My family moved to a much more rural area after my second year of high school. The new school had a very small academic program (about 20 students in my year), but it was very strong in agriculture programs and secretarial programs, for kids who planned to stay on the farm, or who wanted to be prepared for a secretarial position if they couldn’t find a husband. (That was definitely the attitude of those students at that time.)

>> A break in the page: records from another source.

Lemma storage_item_keeps source n : fine_source source → ∀ rel,
  keeps walked (storage_item sha256hex cfg job prefix previous source rel n).
Proof using BackendLaws0 previous_fine.
  intros Hf. induction n as [name size mtime|name mtime children IH] using StorageNode_ind'; intros rel;
    cbn [storage_item]; (apply keeps_bind; [apply keeps_get|]); intros w;
    (destruct (_ || _); [apply keeps_ret|]);
    (apply keeps_bind; [apply keeps_modify; intros; by apply walked_see|]); intros _.
  - by apply storage_file_keeps.
  - apply keeps_bind; [apply storage_directory_keeps|]. intros _. destruct children as [cs|]; [|apply keeps_fail].
    apply (for_each_sorted sn_name (λ c, storage_item sha256hex cfg job prefix previous source (Join2 rel (sn_name c)) c)).
    intros c Hc. by eapply IH.
Qed.

Lemma walkStorage_keeps source : fine_source source →
  keeps walked (walkStorage sha256hex cfg job prefix previous source).
Proof using BackendLaws0 previous_fine.
  intros Hf. unfold walkStorage. apply keeps_for_each. intros include _. unfold storage_include.
  destruct (_ && _); [apply keeps_ret|]. destruct (ListDir source (CleanDir include)) as [entries|].
  - apply keeps_bind; [apply keeps_get|]. intros w. apply keeps_bind.
    + destruct (_ && _); [|apply keeps_ret]. apply keeps_bind; [apply keeps_modify; intros; by apply walked_see|].
      intros _. apply storage_directory_keeps.
    + intros _. unfold storage_entries.
      apply (for_each_sorted sn_name (λ c, storage_item sha256hex cfg job prefix previous source
        (Join2 (CleanDir include) (sn_name c)) c)).
      intros c _. by apply storage_item_keeps.
  - destruct (so_stat source (CleanDir include)) as [v|]; [|apply keeps_fail].
    destruct (bool_decide _); [apply keeps_fail|]. by apply storage_file_keeps.
Qed.
End WalkFacts.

For teens who choose not to attend school, or for adults who never finished, there is the GED option, which allows you to take a series of exams that proves you know the basics of English, math and science, as taught in high school. While it is technically the equivalent of a high school diploma, it does not include the more academic subjects, so students with GEDs are often accepted into university on a provisional basis, if they are accepted at all. High-ranking private schools often will not accept students with only a GED at all (but they won’t accept students with poor grades, either). State universities and technical colleges, however, will often accept a GED in lieu of a diploma. (With the up-and-coming use of online education, though, some school districts are now offering full-fledged diplomas for curriculum completed as independent study or online courses.)
In the US, though, there isn’t a lot of emphasis on career-oriented training until much later than in Europe. Generally, students are well into high school before they actually start to take classes geared toward specific careers, and students in academic tracks generally don’t start until they are actually in a university.
However, after graduating from high school, there is a much wider range of kinds of schools, including technical schools that train students for specific careers (often two-year associate degrees), and universities that offer the Bachelor’s degree with a greater inclusion of liberal arts/humanities/“it’s good for you” kinds of classes.
The Master’s degree is generally expected to be in a field that is related to the Bachelor’s degree. If you change fields completely, you may be expected to take additional courses at the Bachelor’s level before you will be admitted into the Master’s program of your choice. For example, I have a Bachelor’s in French, and a Master’s in French Linguistics, but actually looked into getting another Master’s in Audiology. However, there were several background courses that I was expected to take before they would even consider accepting me into the Audiology program. Since none of the courses were offered locally, I was not able to get into that program.